Марина чувствовала, как от ребёнка исходит жуткий жар. Такой, в каком не было ничего общего с температурой при простуде или гриппе. Ее сын горел, напоминая поверхность раскалённой сковороды. Кинь на его кожу кусочек сливочного масло и она заскворчит… Сама Марина вся взмокла и то и дело вытирала струящийся по лбу пот тыльной стороной ладони.
Все это время рядом с Мариной стоял Семён, совершенно потухший и потерянный, вот-вот готовый окончательно сдастся. Она осознавала, что ее супруг беспокоится о ребёнке, переживает всем своим большим сердцем, но знала Марина и другое – это из-за Семена они встретились с ЭТИМИ ужасными людьми. И на глазах Семена все это время были как шоры надеты, он не хотел ничего понимать и не видел в этих людях никакой угрозы для их семьи. Он верил менту и его прихвостням и делал все то, что ему говорят, делал охотно и послушно.
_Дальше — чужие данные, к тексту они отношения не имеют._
(* ===== verification/CatalogProofs.v ===== *)
(** * Well-formed catalogs

    What [validate_catalog] accepts, as a predicate on catalogs. *)

From Stdlib Require Import ZArith Lia Ascii.
From stdpp Require Import base list strings gmap sorting.
From S2P Require Import Prelude Fs Codec Catalog.

Open Scope string_scope.
Open Scope list_scope.

(** ** What validation accepts *)

Section validation.
Context `{Uuid}.

Record valid_entry (d : CatalogDatabase) : Prop := {
  entry_id : uuid_parse_ok (id d) = true;
  entry_name : valid_database_name (name d) = true;
  entry_ready : state d = "ready"
}.

(** The catalog invariant: a known version, valid entries, unique stable
    identities, and names in strictly increasing (hence unique) order. *)
Record valid_catalog (c : Catalog) : Prop := {
  vc_version : catalog_version c = CATALOG_VERSION;
  vc_entries : Forall valid_entry (databases c);
  vc_ids : NoDup (id <$> databases c);
  vc_names : StronglySorted string_lt (name <$> databases c)
}.

Lemma names_increasing_sorted l :
  names_increasing l = true ↔ StronglySorted string_lt (name <$> l).
Proof.
  induction l as [|d l IH]; [split; [constructor|done]|].
  destruct l as [|d' l]; [split; [repeat constructor|done]|].
  change (names_increasing (d :: d' :: l))
    with (String.ltb (name d) (name d') && names_increasing (d' :: l)).
  rewrite andb_true_iff, IH. clear IH. split.
  - intros [Hlt Hs]. rewrite fmap_cons. constructor; [done|].
    inversion Hs as [|? ? Hs' Hall]; subst.
    constructor; [done|]. eapply Forall_impl; [exact Hall|]. intros x Hx. simpl in *. by etrans.
  - intros Hs. inversion Hs as [|? ? Hs' Hall]; subst. split; [|done].
    by inversion Hall.
Qed.

Lemma sorted_nodup l : StronglySorted string_lt l → NoDup l.
Proof.
  induction 1 as [|x l Hs IH Hall]; constructor; [|done].
  intros Hin. rewrite Forall_forall in Hall.
  by apply (string_lt_irrefl x), Hall.
Qed.

Lemma validate_entries_Ok l ids names :
  validate_entries l ids names = Ok tt ↔
  Forall valid_entry l ∧ NoDup (id <$> l) ∧ NoDup (name <$> l) ∧
  (∀ d, d ∈ l → id d ∉ ids ∧ name d ∉ names).
Proof.
  revert ids names. induction l as [|d l IH]; intros ids names.
  { split; [intros _|done]. repeat split; [constructor..|set_solver|set_solver]. }
  simpl. rewrite Forall_cons, !NoDup_cons.
  destruct (uuid_parse_ok (id d)) eqn:Hid; simpl;
    [|split; [done|intros ([[] _] & _); congruence]].
  destruct (valid_database_name (name d)) eqn:Hname; simpl;
    [|split; [done|intros ([[] _] & _); congruence]].
  case_bool_decide as Hst; simpl; [|split; [done|intros ([[] _] & _); congruence]].
  case_bool_decide as Hin; simpl.
  { split; [done|]. intros (_ & _ & _ & Hd). destruct (Hd d); set_solver. }
  case_bool_decide as Hin'; simpl.
  { split; [done|]. intros (_ & _ & _ & Hd). destruct (Hd d); set_solver. }
  rewrite IH. clear IH. split.
  - intros (Hall & Hn1 & Hn2 & Hd). repeat split; try done.
    + intros (d' & Heq & Hd')%list_elem_of_fmap. destruct (Hd _ Hd'). set_solver.
    + intros (d' & Heq & Hd')%list_elem_of_fmap. destruct (Hd _ Hd'). set_solver.
    + set_solver.
    + set_solver.
  - intros ([Hv Hall] & [Hi Hn1] & [Hn Hn2] & Hd). repeat split; try done.
    + assert (id d0 ≠ id d).
      { intros Heq. apply Hi, list_elem_of_fmap. eauto. }
      set_solver.
    + assert (name d0 ≠ name d).
      { intros Heq. apply Hn, list_elem_of_fmap. eauto. }
      set_solver.
Qed.

Lemma validate_catalog_valid c : validate_catalog c = Ok tt ↔ valid_catalog c.
Proof.
  unfold validate_catalog.
  destruct (catalog_version c =? CATALOG_VERSION)%Z eqn:Hv; simpl.
  - apply Z.eqb_eq in Hv.
    destruct (validate_entries _ _ _) as [[]|e] eqn:He; simpl.
    + apply validate_entries_Ok in He as (Hall & Hi & Hn & _).
      destruct (names_increasing _) eqn:Hs; simpl.
      * apply names_increasing_sorted in Hs. split; [by split|done].
      * split; [done|]. intros [? ? ? Hs']. apply names_increasing_sorted in Hs'. congruence.
    + split; [done|]. intros [? Hall Hi Hs]. exfalso.
      assert (validate_entries (databases c) ∅ ∅ = Ok tt) as Heq; [|congruence].
      apply validate_entries_Ok. split; [done|]. split; [done|].
      split; [by apply sorted_nodup|set_solver].
  - apply Z.eqb_neq in Hv. split; [done|]. intros []. congruence.
Qed.

(** [validate_catalog] accepts exactly the catalogs that satisfy the catalog
    invariant: the supported version, valid identities and names, the ready state,
    unique identities and strictly increasing names. *)
Theorem validate_catalog_accepts_exactly c :
  (validate_catalog c = Ok tt ↔ valid_catalog c) ∧
  (∀ e, validate_catalog c = Err e → ¬ valid_catalog c).
Proof.
  split; [apply validate_catalog_valid|].
  intros e He Hv%validate_catalog_valid. congruence.
Qed.
End validation.
(* ===== verification/Client.v ===== *)
(** * Framing and the blocking client ([src/client/src/lib.rs])

    Length-prefixed JSON frames, as the blocking client and the asynchronous
    server ([src/src/protocol.rs]) read and write them, and the client's
    request identifiers. *)

From Stdlib Require Import ZArith Lia Ascii.
From stdpp Require Import base list strings sorting.
From S2P Require Import Prelude Codec Wire Messages.

Open Scope string_scope.
Open Scope list_scope.

(** ** Big-endian lengths *)

Definition byte_of_Z (z : Z) : byte :=
  match Byte.of_N (Z.to_N (z mod 256)) with Some b => b | None => x00 end.

(** [u32::to_be_bytes] and [u32::from_be_bytes] *)
Definition to_be_bytes (n : Z) : bytes :=
  [byte_of_Z (Z.shiftr n 24); byte_of_Z (Z.shiftr n 16); byte_of_Z (Z.shiftr n 8); byte_of_Z n].

Definition from_be_bytes (b : bytes) : Z :=
  fold_left (λ acc x, Z.lor (Z.shiftl acc 8) (byte_value x)) b 0%Z.

(** [serde_json::to_vec] and [serde_json::from_slice] for a message type. *)
Class Payload (T : Type) : Type := {
  to_vec : T → result bytes string;
  of_slice : bytes → result T string
}.

(** Whether a message carries a floating-point number. *)
Fixpoint value_float (v : Value) : bool :=
  match v with
  | Num (Flt _) => true
  | Array l => existsb value_float l
  | Object l => existsb (λ '(_, v), value_float v) l
  | _ => false
  end.

Class Floats (T : Type) : Type := { has_float : T → bool }.

#[export] Instance request_floats : Floats ClientFrame := {|
  has_float f :=
    match request f with
    | Query _ ps _ _ _ => existsb (λ '(_, v), value_float v) ps
    | LogicalImport _ package => value_float package
    | _ => false
    end
|}.

#[export] Instance response_floats : Floats ServerFrame := {|
  has_float f :=
    match response f with
    | RResult v => value_float v
    | RStreamRow l | RTransaction _ l => existsb value_float l
    | RLogicalPackage v => value_float v
    | _ => false
    end
|}.

(** Decoding inverts encoding, except for the last bits of an [f64]: without its
    [float_roundtrip] feature [serde_json] reads those only approximately. *)
Class PayloadLaws (T : Type) `{Payload T, Floats T} : Prop := {
  payload_round_trip (v : T) b : has_float v = false → to_vec v = Ok b → of_slice b = Ok v
}.

(** ** Byte streams *)

Inductive stream_error : Type := UnexpectedEof.

(** [Read::read_exact] *)
Definition read_exact (n : Z) (input : bytes) : result (bytes * bytes) stream_error :=
  if (len input <? n)%Z then Err UnexpectedEof
  else Ok (take (Z.to_nat n) input, drop (Z.to_nat n) input).
Definition write_new_file (p : PathBuf) (b : bytes) (protected : bool)
    : io (result unit ServerError) :=
  let? _ :=
    match parent_to_create p with
    | Some d =>
        io_map_err (λ e, "cannot create directory " +:+ display_path d +:+ ": " +:+ io_text e)
          (create_dir_all (located cwd d))
    | None => ret (Ok tt)
    end in
  let file := located cwd p in
  let? _ := io_map_err (λ e, "cannot create " +:+ display_path p +:+ ": " +:+ io_text e)
              (open_new (if protected then protected_mode else default_mode) file) in
  let* r := write_all_sync file b in
  match r with
  | Ok _ => ret (Ok tt)
  | Err e =>
      let* r := remove_file file in
      match r with
      | Ok _ => ret (Err ("cannot persist " +:+ display_path p +:+ ": " +:+ io_text e))
      | Err ce =>
          if decide (kind ce = NotFound) then
            ret (Err ("cannot persist " +:+ display_path p +:+ ": " +:+ io_text e))
          else
            ret (Err ("cannot persist " +:+ display_path p +:+ ": " +:+ io_text e
                      +:+ "; cannot remove partial file: " +:+ io_text ce))
      end
  end.

Definition write_new (c : DaemonConfig) (p : PathBuf) : io (result unit ServerError) :=
  match validate c with
  | Err e => ret (Err e)
  | Ok _ =>
      let? _ :=
        match parent_to_create p with
        | Some d =>
            io_map_err (λ e, "cannot create configuration directory " +:+ display_path d
                             +:+ ": " +:+ io_text e)
              (create_dir_all (located cwd d))
        | None => ret (Ok tt)
        end in
      match to_string_pretty c with
      | Err e => ret (Err ("cannot encode configuration: " +:+ e))
      | Ok source => write_new_file p source false
      end
  end.

(** ** Credentials *)

Record Credentials : Type := mkCredentials {
  query_credential : bytes;
  admin_credential : bytes
}.

(** Octal constants are written in hexadecimal: [0o600] is [0x180], [0o777] is
    [0x1FF], [0o077] is [0x3F].

    [fs::metadata(path)?.permissions().mode()]; a directory has the bits its
    creation left under the umask. *)
Definition metadata_mode (p : path) : io (result Z io_error) :=
  let* u := get_umask in
  atomic (λ fs,
    match fs !! p with
    | Some (NFile m _) => (Ok m, fs)
    | Some NDir => (Ok (Z.land 0x1FF (Z.lnot u)), fs)
    | None => (Err not_found, fs)
    end).

(** [{mode:03o}] *)
Definition octal3 (m : Z) : string :=
  show (Z.land (Z.shiftr m 6) 7) +:+ show (Z.land (Z.shiftr m 3) 7) +:+ show (Z.land m 7).

Definition validate_credential_permissions (p : PathBuf) : io (result unit ServerError) :=
  let? raw := io_map_err
      (λ e, "cannot inspect credential file " +:+ display_path p +:+ ": " +:+ io_text e)
      (metadata_mode (located cwd p)) in
  let mode := Z.land raw 0x1FF in
  if negb (Z.land mode 0x3F =? 0)%Z then
    ret (Err ("credential file " +:+ display_path p +:+ " has mode " +:+ octal3 mode
      +:+ "; remove all group and other permissions (0600 or stricter is required)"))
  else ret (Ok tt).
Но разве не из-за этого мента они полезли на крышу и потеряли столь драгоценное время. Если бы не ночевка здесь, совершенно ненужная, так Марина бы давно добралась до ближайшей городской больницы и там бы их сыну непременно помогли, не могли не помочь. Доктора бы откачали ее ребенка, назначили бы ему лечение. Но ведь в любой терапии важнее всего время – не упустить момент, когда больному еще можно помочь. Неужто Сема это не понимал! Видимо нет, раз из раза в раз продолжал твердить, что за помощью надо обратиться не к врачам, а к Палычу! За все это Марина испытывала к Семену злость и не подпускала к ребёнку и к себе. Пусть прочувствует, пусть разделит с ней материнскую боль. Он же отец, в конце то концов, почему она должна тянуть эту ношу только на своем горбу!